====== Records for the task ======

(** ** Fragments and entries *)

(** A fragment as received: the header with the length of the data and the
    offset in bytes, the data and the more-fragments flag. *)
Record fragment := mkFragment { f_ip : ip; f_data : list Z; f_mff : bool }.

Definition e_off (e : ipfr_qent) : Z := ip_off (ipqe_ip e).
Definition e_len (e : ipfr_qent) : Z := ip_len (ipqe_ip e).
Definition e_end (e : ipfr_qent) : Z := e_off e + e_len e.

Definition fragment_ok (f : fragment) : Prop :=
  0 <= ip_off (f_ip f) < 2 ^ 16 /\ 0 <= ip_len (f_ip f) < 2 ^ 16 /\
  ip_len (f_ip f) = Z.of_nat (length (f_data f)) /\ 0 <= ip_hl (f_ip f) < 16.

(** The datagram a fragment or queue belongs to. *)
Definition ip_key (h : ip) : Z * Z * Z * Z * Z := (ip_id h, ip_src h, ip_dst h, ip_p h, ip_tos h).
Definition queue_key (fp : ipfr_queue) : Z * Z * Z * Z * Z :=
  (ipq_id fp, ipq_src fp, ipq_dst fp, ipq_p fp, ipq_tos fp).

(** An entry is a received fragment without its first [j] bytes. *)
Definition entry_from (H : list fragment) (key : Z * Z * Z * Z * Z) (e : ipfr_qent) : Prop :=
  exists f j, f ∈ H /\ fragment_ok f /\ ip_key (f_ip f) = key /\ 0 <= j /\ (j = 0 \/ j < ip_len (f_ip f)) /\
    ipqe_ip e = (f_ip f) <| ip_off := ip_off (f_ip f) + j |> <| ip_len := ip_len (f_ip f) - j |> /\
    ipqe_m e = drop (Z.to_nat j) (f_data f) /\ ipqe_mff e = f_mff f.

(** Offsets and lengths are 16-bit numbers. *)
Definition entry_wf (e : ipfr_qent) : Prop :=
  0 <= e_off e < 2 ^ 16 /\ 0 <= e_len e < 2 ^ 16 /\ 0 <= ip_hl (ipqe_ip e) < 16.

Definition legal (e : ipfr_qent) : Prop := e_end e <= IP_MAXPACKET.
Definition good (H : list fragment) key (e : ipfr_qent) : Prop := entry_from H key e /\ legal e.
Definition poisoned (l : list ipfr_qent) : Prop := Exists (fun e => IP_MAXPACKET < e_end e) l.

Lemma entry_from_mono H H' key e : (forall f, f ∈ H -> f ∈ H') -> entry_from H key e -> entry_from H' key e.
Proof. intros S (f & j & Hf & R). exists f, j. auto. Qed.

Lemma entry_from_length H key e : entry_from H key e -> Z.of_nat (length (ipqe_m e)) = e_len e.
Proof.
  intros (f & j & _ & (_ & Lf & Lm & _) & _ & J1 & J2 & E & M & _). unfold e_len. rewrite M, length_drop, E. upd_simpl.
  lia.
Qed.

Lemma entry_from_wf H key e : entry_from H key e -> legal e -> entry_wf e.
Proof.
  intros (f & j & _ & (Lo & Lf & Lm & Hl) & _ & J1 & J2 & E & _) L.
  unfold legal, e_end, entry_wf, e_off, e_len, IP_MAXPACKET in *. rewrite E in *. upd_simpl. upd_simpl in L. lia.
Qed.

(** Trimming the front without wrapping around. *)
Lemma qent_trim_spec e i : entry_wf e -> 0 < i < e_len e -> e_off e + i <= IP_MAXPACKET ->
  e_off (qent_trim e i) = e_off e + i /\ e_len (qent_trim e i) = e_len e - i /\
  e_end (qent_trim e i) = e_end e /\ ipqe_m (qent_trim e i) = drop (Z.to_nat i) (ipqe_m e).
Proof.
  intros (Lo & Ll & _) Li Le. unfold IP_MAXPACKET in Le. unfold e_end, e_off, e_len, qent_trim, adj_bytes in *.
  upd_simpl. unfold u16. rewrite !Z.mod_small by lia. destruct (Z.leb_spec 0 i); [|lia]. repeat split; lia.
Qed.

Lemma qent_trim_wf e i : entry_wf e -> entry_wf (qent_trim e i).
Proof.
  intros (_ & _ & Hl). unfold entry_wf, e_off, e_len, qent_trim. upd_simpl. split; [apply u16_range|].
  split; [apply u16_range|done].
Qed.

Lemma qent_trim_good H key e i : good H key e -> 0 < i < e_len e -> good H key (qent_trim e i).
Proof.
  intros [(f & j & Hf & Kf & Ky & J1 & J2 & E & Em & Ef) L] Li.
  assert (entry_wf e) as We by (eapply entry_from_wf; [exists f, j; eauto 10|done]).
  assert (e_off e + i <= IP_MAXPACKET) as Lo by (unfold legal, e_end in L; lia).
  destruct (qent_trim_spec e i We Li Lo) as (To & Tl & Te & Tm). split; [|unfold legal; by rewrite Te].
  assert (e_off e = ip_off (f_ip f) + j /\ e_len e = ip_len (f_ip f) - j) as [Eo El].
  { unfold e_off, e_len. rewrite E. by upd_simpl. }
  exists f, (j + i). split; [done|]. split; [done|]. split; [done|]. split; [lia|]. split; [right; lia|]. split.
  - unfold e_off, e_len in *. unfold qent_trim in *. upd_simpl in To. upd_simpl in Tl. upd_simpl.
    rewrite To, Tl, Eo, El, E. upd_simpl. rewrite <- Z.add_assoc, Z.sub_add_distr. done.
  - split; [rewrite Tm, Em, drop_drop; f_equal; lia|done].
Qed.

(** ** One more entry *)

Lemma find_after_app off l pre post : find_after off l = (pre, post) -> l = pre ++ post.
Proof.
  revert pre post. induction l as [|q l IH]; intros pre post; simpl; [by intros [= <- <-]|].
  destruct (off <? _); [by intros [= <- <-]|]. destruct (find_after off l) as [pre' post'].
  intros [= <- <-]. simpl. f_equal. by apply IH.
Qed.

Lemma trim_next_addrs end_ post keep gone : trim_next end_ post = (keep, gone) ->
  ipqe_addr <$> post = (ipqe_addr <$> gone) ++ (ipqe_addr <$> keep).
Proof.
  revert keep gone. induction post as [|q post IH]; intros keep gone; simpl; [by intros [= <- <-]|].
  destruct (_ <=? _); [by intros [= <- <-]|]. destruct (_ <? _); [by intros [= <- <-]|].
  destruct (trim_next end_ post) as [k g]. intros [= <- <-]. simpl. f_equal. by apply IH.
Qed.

======
====== Records for the task ======

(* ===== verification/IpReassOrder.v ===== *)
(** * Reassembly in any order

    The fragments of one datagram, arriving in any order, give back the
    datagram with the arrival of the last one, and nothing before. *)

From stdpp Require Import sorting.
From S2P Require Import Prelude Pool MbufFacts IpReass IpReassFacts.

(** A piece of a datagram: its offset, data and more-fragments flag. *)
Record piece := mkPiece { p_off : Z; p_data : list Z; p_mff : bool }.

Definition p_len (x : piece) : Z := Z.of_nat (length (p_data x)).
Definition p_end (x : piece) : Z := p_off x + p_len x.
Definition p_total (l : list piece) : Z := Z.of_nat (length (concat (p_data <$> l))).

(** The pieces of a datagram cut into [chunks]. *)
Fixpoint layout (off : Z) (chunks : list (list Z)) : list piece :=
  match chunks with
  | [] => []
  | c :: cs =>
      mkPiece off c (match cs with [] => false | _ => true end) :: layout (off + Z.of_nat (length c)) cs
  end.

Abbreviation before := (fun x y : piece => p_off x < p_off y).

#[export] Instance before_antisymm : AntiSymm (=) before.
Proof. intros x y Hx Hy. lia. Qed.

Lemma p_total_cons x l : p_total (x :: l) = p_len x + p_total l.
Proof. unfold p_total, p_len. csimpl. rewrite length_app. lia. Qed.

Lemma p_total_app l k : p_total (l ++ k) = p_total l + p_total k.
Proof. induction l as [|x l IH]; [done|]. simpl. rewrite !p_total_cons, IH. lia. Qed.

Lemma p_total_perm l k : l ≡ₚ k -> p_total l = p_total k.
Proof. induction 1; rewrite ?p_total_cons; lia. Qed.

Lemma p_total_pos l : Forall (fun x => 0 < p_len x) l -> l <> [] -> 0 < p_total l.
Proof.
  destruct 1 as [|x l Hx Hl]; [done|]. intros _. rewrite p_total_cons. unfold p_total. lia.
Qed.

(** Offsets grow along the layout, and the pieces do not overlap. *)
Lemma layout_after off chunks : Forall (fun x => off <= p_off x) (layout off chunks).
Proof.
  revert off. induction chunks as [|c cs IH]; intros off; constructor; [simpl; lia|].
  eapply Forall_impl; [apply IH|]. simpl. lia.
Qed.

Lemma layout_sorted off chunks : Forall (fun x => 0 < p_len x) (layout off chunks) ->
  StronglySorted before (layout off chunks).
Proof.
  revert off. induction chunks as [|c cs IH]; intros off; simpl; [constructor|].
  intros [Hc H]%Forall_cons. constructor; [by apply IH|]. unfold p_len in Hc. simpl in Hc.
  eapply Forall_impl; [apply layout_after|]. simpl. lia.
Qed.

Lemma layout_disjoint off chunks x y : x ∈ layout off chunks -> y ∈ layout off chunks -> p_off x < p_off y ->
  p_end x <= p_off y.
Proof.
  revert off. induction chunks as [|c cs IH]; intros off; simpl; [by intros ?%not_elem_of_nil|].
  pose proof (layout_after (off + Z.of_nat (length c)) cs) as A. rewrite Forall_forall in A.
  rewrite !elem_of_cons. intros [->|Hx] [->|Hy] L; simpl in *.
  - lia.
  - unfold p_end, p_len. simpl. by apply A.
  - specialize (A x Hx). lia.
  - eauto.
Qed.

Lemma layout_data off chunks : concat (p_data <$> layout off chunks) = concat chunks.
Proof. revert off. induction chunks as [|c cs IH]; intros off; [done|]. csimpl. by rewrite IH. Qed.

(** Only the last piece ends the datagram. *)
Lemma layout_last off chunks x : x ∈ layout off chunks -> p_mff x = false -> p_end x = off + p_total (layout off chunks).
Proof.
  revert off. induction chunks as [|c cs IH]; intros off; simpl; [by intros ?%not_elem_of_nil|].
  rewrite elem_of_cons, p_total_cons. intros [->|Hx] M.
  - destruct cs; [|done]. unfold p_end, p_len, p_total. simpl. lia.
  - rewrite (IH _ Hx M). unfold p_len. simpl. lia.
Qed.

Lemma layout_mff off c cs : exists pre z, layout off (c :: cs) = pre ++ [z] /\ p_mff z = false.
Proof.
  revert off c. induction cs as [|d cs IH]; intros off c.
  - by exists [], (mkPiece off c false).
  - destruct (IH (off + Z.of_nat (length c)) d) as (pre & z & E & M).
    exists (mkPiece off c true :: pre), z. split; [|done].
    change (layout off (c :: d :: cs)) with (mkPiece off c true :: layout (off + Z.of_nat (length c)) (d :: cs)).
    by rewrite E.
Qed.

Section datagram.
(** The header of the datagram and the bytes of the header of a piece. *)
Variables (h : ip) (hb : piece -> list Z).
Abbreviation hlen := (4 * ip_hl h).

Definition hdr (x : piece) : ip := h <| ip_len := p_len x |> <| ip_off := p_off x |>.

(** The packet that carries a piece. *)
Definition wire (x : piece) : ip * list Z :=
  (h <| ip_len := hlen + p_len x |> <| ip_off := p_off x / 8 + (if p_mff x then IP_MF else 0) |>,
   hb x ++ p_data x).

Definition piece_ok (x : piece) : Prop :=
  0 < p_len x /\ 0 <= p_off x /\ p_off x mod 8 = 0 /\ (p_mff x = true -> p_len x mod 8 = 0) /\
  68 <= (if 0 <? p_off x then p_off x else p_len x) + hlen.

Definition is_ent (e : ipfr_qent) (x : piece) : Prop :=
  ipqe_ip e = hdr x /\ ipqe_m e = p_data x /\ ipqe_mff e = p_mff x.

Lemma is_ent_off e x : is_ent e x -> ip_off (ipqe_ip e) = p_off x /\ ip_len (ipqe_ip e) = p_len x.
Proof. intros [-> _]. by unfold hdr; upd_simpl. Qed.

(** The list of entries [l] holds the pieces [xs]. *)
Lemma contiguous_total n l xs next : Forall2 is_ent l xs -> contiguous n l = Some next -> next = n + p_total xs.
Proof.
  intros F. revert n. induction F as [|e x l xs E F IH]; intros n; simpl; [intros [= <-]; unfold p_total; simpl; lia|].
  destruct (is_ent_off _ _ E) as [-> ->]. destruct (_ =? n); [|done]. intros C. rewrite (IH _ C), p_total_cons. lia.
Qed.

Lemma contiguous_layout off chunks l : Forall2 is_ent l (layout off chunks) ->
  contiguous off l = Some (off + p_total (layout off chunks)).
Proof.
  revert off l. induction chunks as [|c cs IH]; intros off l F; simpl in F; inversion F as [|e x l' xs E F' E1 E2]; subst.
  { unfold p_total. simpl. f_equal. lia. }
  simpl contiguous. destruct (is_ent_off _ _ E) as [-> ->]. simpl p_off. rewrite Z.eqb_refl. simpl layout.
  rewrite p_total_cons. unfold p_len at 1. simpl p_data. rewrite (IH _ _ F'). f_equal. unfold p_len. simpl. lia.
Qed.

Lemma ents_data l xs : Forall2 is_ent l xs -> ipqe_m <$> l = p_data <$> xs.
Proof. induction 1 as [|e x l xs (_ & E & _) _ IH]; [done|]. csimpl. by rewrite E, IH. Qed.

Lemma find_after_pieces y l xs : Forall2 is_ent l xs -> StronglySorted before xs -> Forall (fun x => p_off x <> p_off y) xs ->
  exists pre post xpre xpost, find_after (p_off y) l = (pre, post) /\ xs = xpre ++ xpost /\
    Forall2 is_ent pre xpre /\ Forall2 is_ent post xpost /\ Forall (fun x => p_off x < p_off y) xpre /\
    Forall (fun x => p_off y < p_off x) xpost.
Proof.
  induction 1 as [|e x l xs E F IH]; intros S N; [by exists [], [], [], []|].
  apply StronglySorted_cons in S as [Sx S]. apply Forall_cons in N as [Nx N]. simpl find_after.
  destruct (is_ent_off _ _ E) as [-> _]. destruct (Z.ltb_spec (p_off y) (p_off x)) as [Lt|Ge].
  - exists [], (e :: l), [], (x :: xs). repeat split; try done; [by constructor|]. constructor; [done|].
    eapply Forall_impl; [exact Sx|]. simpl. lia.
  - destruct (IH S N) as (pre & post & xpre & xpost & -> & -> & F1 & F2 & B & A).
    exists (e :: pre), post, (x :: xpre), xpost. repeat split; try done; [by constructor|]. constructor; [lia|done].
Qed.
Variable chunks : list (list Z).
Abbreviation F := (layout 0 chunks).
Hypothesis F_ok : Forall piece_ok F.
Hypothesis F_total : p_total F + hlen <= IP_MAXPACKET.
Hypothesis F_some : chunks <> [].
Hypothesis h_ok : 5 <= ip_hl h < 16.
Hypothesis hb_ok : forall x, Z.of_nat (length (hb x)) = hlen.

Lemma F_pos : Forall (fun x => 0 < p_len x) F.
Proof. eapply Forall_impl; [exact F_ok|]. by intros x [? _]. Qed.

======

Aim of the exercise –
From the entries above, return each line with the word "else" in it.

Expected answer –
  (h <| ip_len := hlen + p_len x |> <| ip_off := p_off x / 8 + (if p_mff x then IP_MF else 0) |>,
  68 <= (if 0 <? p_off x then p_off x else p_len x) + hlen.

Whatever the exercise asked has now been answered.